Recent developments in the law concerning health care providers put in contrast the conflict between their professional obligations to provide medical care to patients and their right to refuse to provide such services based on personal and religious beliefs. An article entitled “How Should the Law Respond When Health Care Providers’ Obligations Conflict with Their Religious Beliefs? Two Recent Developments that Illuminate the Issue” presents the conflict in two parts. The first installment deals with the recent decision by the California Supreme Court in North Coast Women’s Care Medical Group, Inc. v. San Diego County Superior Court, 189 P.3d 959, a civil rights lawsuit brought against physicians charged with discriminating against a lesbian patient who sought a fertility treatment.

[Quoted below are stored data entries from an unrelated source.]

(** Every progress line of [evs] comes right after an action it reports;
    [prev] is the effect before the first of [evs]. *)
Fixpoint lines_follow_actions (prev : option event) (evs : list event) : bool :=
  match evs with
  | [] => true
  | e :: rest =>
      match e with
      | Print line => from_option (λ a, reports a line) false prev
      | _ => true
      end && lines_follow_actions (Some e) rest
  end.

(** The actions on files among the effects. *)
Definition file_actions (evs : list event) : list event :=
  filter (λ e, branch_of e = Some Linux) evs.

(** Names and values that fit the pattern of a line. *)
Definition clean_value (s : string) : bool :=
  bool_decide (count_char dquote s = 0 ∧ count_char newline s = 0).
Definition clean_name (s : string) : bool :=
  bool_decide (s ≠ "" ∧ count_char "="%char s = 0
               ∧ count_char dquote s = 0 ∧ count_char newline s = 0).

(** Closed forms for any dictionary, as [persistence_events] and
    [persisted_files] are for [env_vars]. *)
Definition persistence_events_from (d : list (string * string)) (h : host) : list event :=
  match classify (sys_platform h) with
  | Windows => windows_events d
  | Linux =>
      if may_append h etc_environment
      then [Open etc_environment "a"] ++ write_events etc_environment d
           ++ [Close etc_environment]
      else [Open etc_environment "a"]
  | Other => []
  end.

Definition persisted_files_from (d : list (string * string)) (h : host)
    (fs : gmap string string) : gmap string string :=
  match classify (sys_platform h) with
  | Linux =>
      if may_append h etc_environment
      then <[etc_environment := content fs etc_environment +:+ env_file_block d]> fs
      else fs
  | Windows | Other => fs
  end.

(** Line breaks inside the names and values of a dictionary. *)
Definition inner_newlines (d : list (string * string)) : nat :=
  foldr (λ kv n, count_char newline kv.1 + count_char newline kv.2 + n) 0 d.

Lemma string_app_cons a s t : String a s +:+ t = String a (s +:+ t).
Proof. reflexivity. Qed.

Lemma string_app_nil_r s : s +:+ "" = s.
Proof. induction s as [|a s IH]; [done|]. by rewrite string_app_cons, IH. Qed.

Lemma string_app_assoc s t u : (s +:+ t) +:+ u = s +:+ t +:+ u.
Proof. induction s as [|a s IH]; [done|]. by rewrite !string_app_cons, IH. Qed.

Lemma py_bind_unfold {A B} (f : A → py B) (c : py A) w :
  (c ≫= f) w = match c w with
               | (Return a, w') => f a w'
               | (Raise e, w') => (Raise e, w')
               end.
Proof. reflexivity. Qed.

(** A loop whose body never raises is a left fold of the body's effect. *)
Lemma for_items_total body (step : string → string → world → world) :
  (∀ k v w, body k v w = (Return (), step k v w)) →
  ∀ items w,
    for_items items body w = (Return (), foldl (λ w kv, step kv.1 kv.2 w) w items).
Proof.
  intros Hbody. induction items as [|[k v] items IH]; intros w; [done|].
  cbn [for_items foldl fst snd]. rewrite py_bind_unfold, Hbody. apply IH.
Qed.

Lemma for_items_process items w :
  for_items items (λ key value,
    environ_setitem key value ;; print (msg_process key)) w
  = (Return (), World (assign_all items (environ w)) (files w)
                      (trace w ++ process_events items)).
Proof.
  erewrite for_items_total by (intros; reflexivity). f_equal.
  revert w. induction items as [|[k v] items IH]; intros [env fs tr]; cbn.
  - by rewrite app_nil_r.
  - rewrite IH. cbn. by rewrite <- !app_assoc.
Qed.

Lemma for_items_windows items w :
  for_items items (λ key value,
    subprocess_run (setx_command key value) ;; print (msg_windows key)) w
  = (Return (), World (environ w) (files w) (trace w ++ windows_events items)).
Proof.
  erewrite for_items_total by (intros; reflexivity). f_equal.
  revert w. induction items as [|[k v] items IH]; intros [env fs tr]; cbn.
  - by rewrite app_nil_r.
  - rewrite IH. cbn. by rewrite <- !app_assoc.
Qed.

Lemma for_items_linux path items w :
  is_Some (files w !! path) →
  for_items items (λ key value,
    file_write path (env_file_line key value) ;; print (msg_linux key)) w
  = (Return (),
     World (environ w)
           (<[path := content (files w) path +:+ env_file_block items]> (files w))
           (trace w ++ write_events path items)).
Proof.
  intros Hex. erewrite for_items_total by (intros; reflexivity). f_equal.
  revert w Hex. induction items as [|[k v] items IH]; intros [env fs tr] [c Hc]; cbn in *.
  - rewrite app_nil_r, string_app_nil_r. unfold content. rewrite Hc. cbn.
    by rewrite insert_id.
  - rewrite IH by (cbn; rewrite lookup_insert_eq; eauto). cbn.
    rewrite <- !app_assoc. f_equal.
    unfold content at 1. rewrite lookup_insert_eq. cbn.
    by rewrite insert_insert_eq, string_app_assoc.
Qed.

(** ** The run in closed form *)

Lemma set_env_vars_closed h w :
  set_env_vars h w =
    (outcome h,
     World (assign_all env_vars (environ w))
           (persisted_files h (files w))
           (trace w ++ process_events env_vars ++ persistence_events h)).
Proof.
  unfold set_env_vars, outcome, persisted_files, persistence_events, classify.
  rewrite py_bind_unfold, for_items_process.
  destruct (String.eqb (sys_platform h) "win32").
  { rewrite for_items_windows. cbn [environ files trace].
    by rewrite <- app_assoc. }
  destruct (startswith (sys_platform h) "linux"); cycle 1.
  { unfold mret, py_ret. by rewrite app_nil_r. }
  unfold with_open_append, open_append.
  destruct (may_append h etc_environment); cbn [log environ files trace].
  - rewrite for_items_linux by (cbn; rewrite lookup_insert_eq; eauto).
    unfold file_close, log. cbn [snd environ files trace]. do 2 f_equal.
    + unfold content at 1. rewrite lookup_insert_eq. cbn [default].
      by rewrite insert_insert_eq.
    + by rewrite <- !app_assoc.
  - unfold log. cbn [environ files trace]. by rewrite <- app_assoc.
Qed.

Lemma effects_closed h w :
  effects h w = process_events env_vars ++ persistence_events h.
Proof.
  unfold effects. rewrite set_env_vars_closed. cbn [snd trace].
  by rewrite drop_app_length.
Qed.

Lemma trace_effects h w :
  trace (set_env_vars h w).2 = trace w ++ effects h w.
Proof. by rewrite effects_closed, set_env_vars_closed. Qed.

(** ** The environment table after the process-scope loop *)

Lemma assign_all_union items (env : gmap string string) :
  assign_all items env = list_to_map (reverse items) ∪ env.
Proof.
  revert env. induction items as [|[k v] items IH]; intros env.
  - cbn. by rewrite (left_id_L ∅ (∪)).
  - cbn [assign_all foldl fst snd]. fold (assign_all items (<[k:=v]> env)).
    rewrite IH, reverse_cons, list_to_map_app. cbn.
    rewrite insert_empty, <- (assoc_L (∪)). f_equal.
    by rewrite insert_union_singleton_l.
Qed.

Lemma assign_all_idemp items (env : gmap string string) :
  assign_all items (assign_all items env) = assign_all items env.
Proof.
  rewrite !assign_all_union.
  by rewrite (assoc_L (∪)), (idemp_L (∪)).
Qed.

Lemma assign_all_lookup_other items (env : gmap string string) k :
  k ∉ items.*1 → assign_all items env !! k = env !! k.
Proof.
  revert env. induction items as [|[k' v'] items IH]; intros env Hk; [done|].
  cbn in Hk. apply not_elem_of_cons in Hk as [Hne Hk].
  cbn [assign_all foldl fst snd]. fold (assign_all items (<[k':=v']> env)).
  rewrite IH by done. by rewrite lookup_insert_ne.
Qed.

Lemma assign_all_lookup items (env : gmap string string) k v :
  NoDup items.*1 → (k, v) ∈ items → assign_all items env !! k = Some v.
Proof.
  revert env. induction items as [|[k' v'] items IH]; intros env Hnd Hin.
  - by apply elem_of_nil in Hin.
  - cbn in Hnd. apply NoDup_cons in Hnd as [Hfresh Hnd].
    cbn [assign_all foldl fst snd]. fold (assign_all items (<[k':=v']> env)).
    apply elem_of_cons in Hin as [Heq|Hin].
    + inversion Heq; subst k' v'.
      rewrite assign_all_lookup_other by done. apply lookup_insert_eq.
    + by apply IH.
Qed.


Lemma env_vars_keys_NoDup : NoDup env_vars.*1.
Proof. apply (bool_decide_unpack _). vm_compute. exact I. Qed.

Lemma env_assigns_process_events items :
  env_assigns (process_events items) = items.
Proof. induction items as [|[k v] items IH]; cbn; by f_equal. Qed.

Lemma env_assigns_persistence_events h :
  env_assigns (persistence_events h) = [].
Proof.
  unfold persistence_events.
  destruct (classify _); [| destruct (may_append _ _) |]; reflexivity.
Qed.

Lemma env_assigns_app evs1 evs2 :
  env_assigns (evs1 ++ evs2) = env_assigns evs1 ++ env_assigns evs2.
Proof. apply omap_app. Qed.

(** ** Claims about the process-scope phase *)

(** C1: after a run of [set_env_vars] that returned normally, on whatever
    platform and from whatever earlier environment table, every entry
    [(key, value)] of [env_vars] is in the table: [os.environ[key]] is
    exactly [value], whatever was bound to [key] before. *)
Theorem environ_maps_every_entry h w w' key value :
  set_env_vars h w = (Return (), w') →
  (key, value) ∈ env_vars →
  environ w' !! key = Some value.
Proof.
  intros Hrun Hin. apply (f_equal snd) in Hrun.
  rewrite set_env_vars_closed in Hrun. cbn [snd] in Hrun. subst w'.
  cbn [environ]. apply assign_all_lookup; [apply env_vars_keys_NoDup | done].
Qed.

(** A Linux run over a table that already binds [ASPNETCORE_URLS]: the
    old binding is gone, the configured one is there. *)
Lemma environ_maps_every_entry_witness :
  environ world_with_old_url !! "ASPNETCORE_URLS" = Some "http://localhost:5000" ∧
  environ (set_env_vars linux_host world_with_old_url).2 !! "ASPNETCORE_URLS"
  = Some "https://+:443".
Proof.
  split; [reflexivity|].
  apply (environ_maps_every_entry linux_host world_with_old_url
           (set_env_vars linux_host world_with_old_url).2).
  - vm_compute. reflexivity.
  - vm_compute. do 3 right. left.
Defined.



Lemma count_char_app c s t :
  count_char c (s +:+ t) = count_char c s + count_char c t.
Proof.
  induction s as [|a s IH]; [done|].
  rewrite string_app_cons. cbn [count_char]. rewrite IH. lia.
Qed.

(** ** Projections of the closed forms *)

Section projections.
Context (path : string) (items : list (string * string)).

Local Ltac by_items :=
  induction items as [|[k v] rest IH]; cbn; by f_equal.

Lemma writes_process_events : writes (process_events items) = [].
Proof. by_items. Qed.
Lemma writes_windows_events : writes (windows_events items) = [].
Proof. by_items. Qed.
Lemma writes_write_events :
  writes (write_events path items)
  = map (λ kv, (path, env_file_line kv.1 kv.2)) items.
Proof. by_items. Qed.

Lemma shell_runs_process_events : shell_runs (process_events items) = [].
Proof. by_items. Qed.
Lemma shell_runs_windows_events :
  shell_runs (windows_events items) = map (λ kv, setx_command kv.1 kv.2) items.
Proof. by_items. Qed.
Lemma shell_runs_write_events : shell_runs (write_events path items) = [].
Proof. by_items. Qed.

Lemma opens_process_events : opens (process_events items) = [].
Proof. by_items. Qed.
Lemma opens_windows_events : opens (windows_events items) = [].
Proof. by_items. Qed.
Lemma opens_write_events : opens (write_events path items) = [].
Proof. by_items. Qed.

Lemma branch_of_process_events : omap branch_of (process_events items) = [].
Proof. by_items. Qed.

Lemma printed_process_events :
  printed (process_events items) = map (λ kv, msg_process kv.1) items.
Proof. by_items. Qed.
End projections.

Lemma persistence_events_linux h :
  classify (sys_platform h) = Linux →
  may_append h etc_environment = true →
  persistence_events h
  = [Open etc_environment "a"] ++ write_events etc_environment env_vars
    ++ [Close etc_environment].
Proof. intros Hk Hopen. unfold persistence_events. by rewrite Hk, Hopen. Qed.

Lemma persistence_events_refused h :
  classify (sys_platform h) = Linux →
  may_append h etc_environment = false →
  persistence_events h = [Open etc_environment "a"].
Proof. intros Hk Hopen. unfold persistence_events. by rewrite Hk, Hopen. Qed.

Lemma returned_linux_opened h w w' :
  classify (sys_platform h) = Linux →
  set_env_vars h w = (Return (), w') →
  may_append h etc_environment = true.
Proof.
  intros Hk Hrun. apply (f_equal fst) in Hrun.
  rewrite set_env_vars_closed in Hrun. cbn [fst] in Hrun.
  unfold outcome in Hrun. rewrite Hk in Hrun.
  by destruct (may_append h etc_environment).
Qed.

Lemma content_insert (fs : gmap string string) path text :
  content (<[path := text]> fs) path = text.
Proof. unfold content. by rewrite lookup_insert_eq. Qed.

Lemma returned_world h w w' r :
  set_env_vars h w = (r, w') → w' = (set_env_vars h w).2.
Proof. by intros ->. Qed.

The defendants claimed they were exempt from California’s Unruh Civil Rights Act which prohibits discrimination on the basis of sexual orientation because their refusal to provide fertility treatments to lesbian patients was grounded on their religious convictions. The California Supreme Court affirmed the trial court’s rejection of the defense, holding that neither the federal nor the California Constitution mandates a religious exemption from the Unruh Act’s prohibitions in the context of medical services. The article by Vikram David Amar and Alan Brownstein criticizes the decision for failing to evaluate thoroughly the competing interests at stake, in particular, in failing to address the US Supreme Court case of Employment Division v. Smith, 485 U.S. 660 (1988) that the federal Free Exercise Clause does not protect religious individuals or institutions against neutral laws of general applicability.

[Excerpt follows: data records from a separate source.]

(** The ["file"] entry of the result [item] names the input [p]: the default
    audio name for the empty path, else the base name of [p] when it has
    one. *)
Definition names_input (lang p : string) (item : Item) : Prop :=
  (p = EmptyString ->
   item_file item
   = Some (PosixPath.basename (default_audio_name (ui (_get_text lang)))))
  /\ (PosixPath.basename p <> EmptyString ->
      item_file item = Some (PosixPath.basename p)).

(** The record of the file-not-found branch. *)
Definition not_found_item (lang p : string) : Item := {|
  item_file :=
    Some (PosixPath.basename
            (PyStr.or_else p (default_audio_name (ui (_get_text lang)))));
  item_text := Some (file_not_found (errors (_get_text lang)));
  item_summary := None;
  item_bullets := None;
  item_seconds := Some 0%float
|}.

(** The record of the per-file error branch. *)
Definition error_item (lang p : string) (exc : exn) : Item := {|
  item_file := Some (PosixPath.basename p);
  item_text :=
    Some (PyStr.format "{error}" (exn_str exc)
            (transcription_error (errors (_get_text lang))));
  item_summary := Some EmptyString;
  item_bullets := Some EmptyString;
  item_seconds := Some 0%float
|}.

(** The five keys of a result record are all present. *)
Definition has_all_fields (item : Item) : Prop :=
  is_Some (item_file item) /\ is_Some (item_text item)
  /\ is_Some (item_summary item) /\ is_Some (item_bullets item)
  /\ is_Some (item_seconds item).

(** [item] is a result of the path [p]: it names [p], and it is either the
    file-not-found record or a record with the five keys. *)
Definition result_of (lang p : string) (item : Item) : Prop :=
  names_input lang p item
  /\ (has_all_fields item \/ item = not_found_item lang p).

(** The state of the loop of [transcribe_many] when it has processed the
    files [done]. *)
Definition loop_state (E : Env) (summarize bullet_list : bool) (lang : string)
    (done : list string) (j : Job) : Job :=
  snd ((set_results [] >>
        for_each done (process_file E summarize bullet_list lang)) j).

(** The number of enrichment calls [_transcribe_file] makes for a transcript. *)
Definition enrichment_calls (summarize bullet_list : bool) (text : string) : nat :=
  (if summarize && PyStr.truthy text then 1 else 0)%nat
  + (if bullet_list && PyStr.truthy text then 1 else 0)%nat.

(** The results of a batch, or none if it raised. *)
Definition batch_results (out : result (string * list Item) * Job) : list Item :=
  match fst out with
  | Return (_, rs) => rs
  | Raise _ => []
  end.

(** ** Sample environments *)

(** A clock that shows the number of the tick, in seconds. *)
Definition tick_clock (n : nat) : float :=
  PrimFloat.of_uint63 (Uint63.of_Z (Z.of_nat n)).

(** An environment with no converter binary; recognition returns a greeting
    and the endpoint answers with a one-word summary. *)
Definition env_no_ffmpeg : Env := {|
  tmp_dir := "/tmp";
  TMP_MAX := 100;
  tmp_random := fun _ => "k3x9a7qz";
  run := fun _ _ =>
    RunNotStarted
      (Exn FileNotFoundError "[Errno 2] No such file or directory: 'ffmpeg'");
  asr := fun _ _ _ => AsrReturn (Some " ciao ");
  urlopen := fun _ _ =>
    UrlResponse (BodyJson (JObject [("response", JString "saluto")]));
  remove_error := fun _ _ => None;
  clock := tick_clock;
  format_2f := fun _ => "0.00"
|}.

(** The same with a converter that succeeds. *)
Definition env_ok : Env := {|
  tmp_dir := "/tmp";
  TMP_MAX := 100;
  tmp_random := fun _ => "k3x9a7qz";
  run := fun _ _ => RunCompleted 0 true;
  asr := fun _ _ _ => AsrReturn (Some " ciao ");
  urlopen := fun _ _ =>
    UrlResponse (BodyJson (JObject [("response", JString "saluto")]));
  remove_error := fun _ _ => None;
  clock := tick_clock;
  format_2f := fun _ => "0.00"
|}.

(** The same with an endpoint that refuses the connection. *)
Definition env_endpoint_down : Env := {|
  tmp_dir := "/tmp";
  TMP_MAX := 100;
  tmp_random := fun _ => "k3x9a7qz";
  run := fun _ _ => RunCompleted 0 true;
  asr := fun _ _ _ => AsrReturn (Some " ciao ");
  urlopen := fun _ _ =>
    UrlRaise (Exn URLError "<urlopen error [Errno 111] Connection refused>");
  remove_error := fun _ _ => None;
  clock := tick_clock;
  format_2f := fun _ => "0.00"
|}.

(** A world with two audio files, and the locals before the first call. *)
Definition sample_world : World := {|
  fs := {[ "/data/a.mp3"; "/data/b.wav" ]};
  tick := 0;
  tmp_seq := 0;
  trace := []
|}.

Definition sample_job : Job := (sample_world, {| results := []; temp_wav := None |}).

(** ** Notions used by the further properties *)

(** A record with every key present: an absent key gets the value
    [_render_results] reads in its place. *)
Definition with_defaults (u : Ui) (item : Item) : Item := {|
  item_file := Some (default (default_audio_name u) (item_file item));
  item_text := Some (default EmptyString (item_text item));
  item_summary := Some (default EmptyString (item_summary item));
  item_bullets := Some (default EmptyString (item_bullets item));
  item_seconds := Some (default 0%float (item_seconds item))
|}.
Lemma formatRelativeTime_seconds (ms : Z) :
  formatRelativeTime ms
  = padStart2 (JS.numToString (ms / 1000 / 60)) +:+ ":"
    +:+ padStart2 (JS.numToString (Z.rem (ms / 1000) 60)).
Proof. reflexivity. Qed.

Lemma clockTextsAgree_6000 : clockTextsAgree (Z.to_nat 6000) = true.
Proof. vm_compute. reflexivity. Qed.

Lemma clockTextsAgree_at (upTo : nat) (s : Z) :
  clockTextsAgree upTo = true ->
  0 <= s < Z.of_nat upTo ->
  padStart2 (JS.numToString (s / 60)) +:+ ":"
  +:+ padStart2 (JS.numToString (Z.rem s 60))
  = clockText (s / 60) (s mod 60).
Proof.
  unfold clockTextsAgree. intros Hall Hs.
  rewrite forallb_forall in Hall.
  specialize (Hall (Z.to_nat s)). cbv zeta in Hall.
  rewrite Z2Nat.id in Hall by lia.
  apply String.eqb_eq, Hall, in_seq. lia.
Qed.

(** X24: [formatRelativeTime] writes a time below 100 minutes as [MM:SS].
    For 0 <= ms < 6 000 000 the text has the two digits of the whole
    minutes, a colon and the two digits of the remaining seconds (0 to
    59), so that it reads back as the whole seconds of [ms]. *)
Theorem formatRelativeTime_is_MM_SS (ms : Z) :
  0 <= ms < 6000000 ->
  let seconds := ms / 1000 in
  formatRelativeTime ms = clockText (seconds / 60) (seconds mod 60)
  /\ 0 <= seconds / 60 < 100
  /\ 0 <= seconds mod 60 < 60
  /\ (seconds / 60) * 60 + seconds mod 60 = seconds.
Proof.
  intros Hms. cbv zeta.
  assert (Hs : 0 <= ms / 1000 < 6000).
  { split; [apply Z.div_pos; lia | apply Z.div_lt_upper_bound; lia]. }
  split; [|split; [|split]].
  - rewrite formatRelativeTime_seconds.
    apply (clockTextsAgree_at (Z.to_nat 6000)); [|lia].
    apply clockTextsAgree_6000.
  - split; [apply Z.div_pos; lia | apply Z.div_lt_upper_bound; lia].
  - apply Z.mod_pos_bound. lia.
  - pose proof (Z.div_mod (ms / 1000) 60). lia.
Qed.

(** 83.5 seconds read [01:23]. *)
Lemma formatRelativeTime_is_MM_SS_witness :
  formatRelativeTime 83500 = "01:23".
Proof.
  destruct (formatRelativeTime_is_MM_SS 83500) as [Htext _]; [lia|].
  rewrite Htext. reflexivity.
Defined.

End CorrelatorFacts.

(** ** The backend log clients over whole runs *)

Section LogClientRuns.
Import LogClientSamples.

Lemma filter_all {A} (f : A -> bool) (l : list A) :
  Forall (fun x => f x = true) l -> List.filter f l = l.
Proof. induction 1 as [|x l Hx _ IH]; simpl; [done|]. by rewrite Hx, IH. Qed.













(** X26: a refused connection uses up two attempts.  The socket of a
    refused connection emits an error with code ECONNREFUSED and then
    closes; both handlers call [scheduleReconnect], so the attempt counter
    goes up by two, two delays are computed and the timer of the first is
    cleared by the second. *)
Theorem refused_connection_counts_twice (st : ServerLogger.State) :
  ServerLogger.ws st = Some CONNECTING ->
  (ServerLogger.reconnectAttempts st + 2
   <= ServerLogger.maxReconnectAttempts st)%nat ->
  exists st',
    ServerLogger.run st [ServerLogger.SocketError true;
                         ServerLogger.SocketClose] = Some st'
    /\ ServerLogger.reconnectAttempts st'
       = (ServerLogger.reconnectAttempts st + 2)%nat
    /\ ServerLogger.timeouts st'
       = ServerLogger.timeouts st
         ++ [ServerLogger.backoffDelay (ServerLogger.reconnectDelay st)
               (ServerLogger.reconnectAttempts st + 1);
             ServerLogger.backoffDelay (ServerLogger.reconnectDelay st)
               (ServerLogger.reconnectAttempts st + 2)]
    /\ ServerLogger.reconnectTimer st'
       = Some (ServerLogger.backoffDelay (ServerLogger.reconnectDelay st)
                 (ServerLogger.reconnectAttempts st + 2)).
Proof.
  intros Hws Hroom. simpl. rewrite Hws. simpl.
  unfold ServerLogger.onError, ServerLogger.scheduleReconnect. simpl.
  destruct (Nat.leb_spec (ServerLogger.maxReconnectAttempts st)
              (ServerLogger.reconnectAttempts st)) as [Hfull|_]; [lia|].
  simpl. rewrite Hws. simpl.
  unfold ServerLogger.onClose, ServerLogger.scheduleReconnect. simpl.
  destruct (Nat.leb_spec (ServerLogger.maxReconnectAttempts st)
              (S (ServerLogger.reconnectAttempts st))) as [Hfull|_]; [lia|].
  simpl. eexists. split; [reflexivity|]. simpl.
  replace (ServerLogger.reconnectAttempts st + 1)%nat
    with (S (ServerLogger.reconnectAttempts st)) by lia.
  replace (ServerLogger.reconnectAttempts st + 2)%nat
    with (S (S (ServerLogger.reconnectAttempts st))) by lia.
  split; [reflexivity|]. split; [|reflexivity].
  by rewrite <- app_assoc.
Qed.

The second part of the two part article will address regulations (45 CFR Part 88) proposed by the Department of Health and Human Services (HHS) to protect health care workers from being coerced into violating their religious beliefs by providing medical services that they object to on religious grounds. The proposed regulations seek to set a standard for enforcing “conscience clause” laws enacted in response to Roe v. Wade, 410 U.S. 113 (1973). Congress has enacted several such laws, starting with the 1973 Church amendment (42 U.S.C. 300a7) passed shortly after Roe v. Wade and most recently the 2004 Weldon amendment (Sec. 508(d) of Public Law 110-161, 42 U.S.C. 238n). See the Congressional Research Service Report The History and Effect of Abortion Conscience Clause Laws. The idea of the conscience clause is to protect doctors and other healthcare providers (such as pharmacists) who refuse to perform abortions or fill prescriptions for emergency contraception from discrimination. When first proposed, the regulations had language defining abortion as the termination of a pregnancy from the point of conception so that any form of contraception, including the “morning-after” pill and IUDs, that interfere with the implantation of a fertilized egg would have been categorized as a form of abortion. That language was removed from the proposed regulations which are in a 30-day comment period ending September 25 at consciencecomment@hhs.gov. A public comment submission form is online. Posted comments to the Provider Conscience Regulation are available at regulations.gov, a direct link to the conscience clause comment site.

See the BLS Library catalog for additional reading on emergency contraception including When Sex Counts: Making Babies and Making Law by Sherry F. Colb (Call #KF3760 .C65 2007) and Governments Worldwide Put Emergency Contraception Into Women’s Hands: A Global Review of Laws and Policies by Erica Smock (Call #HQ766.5.U6 G68 2004).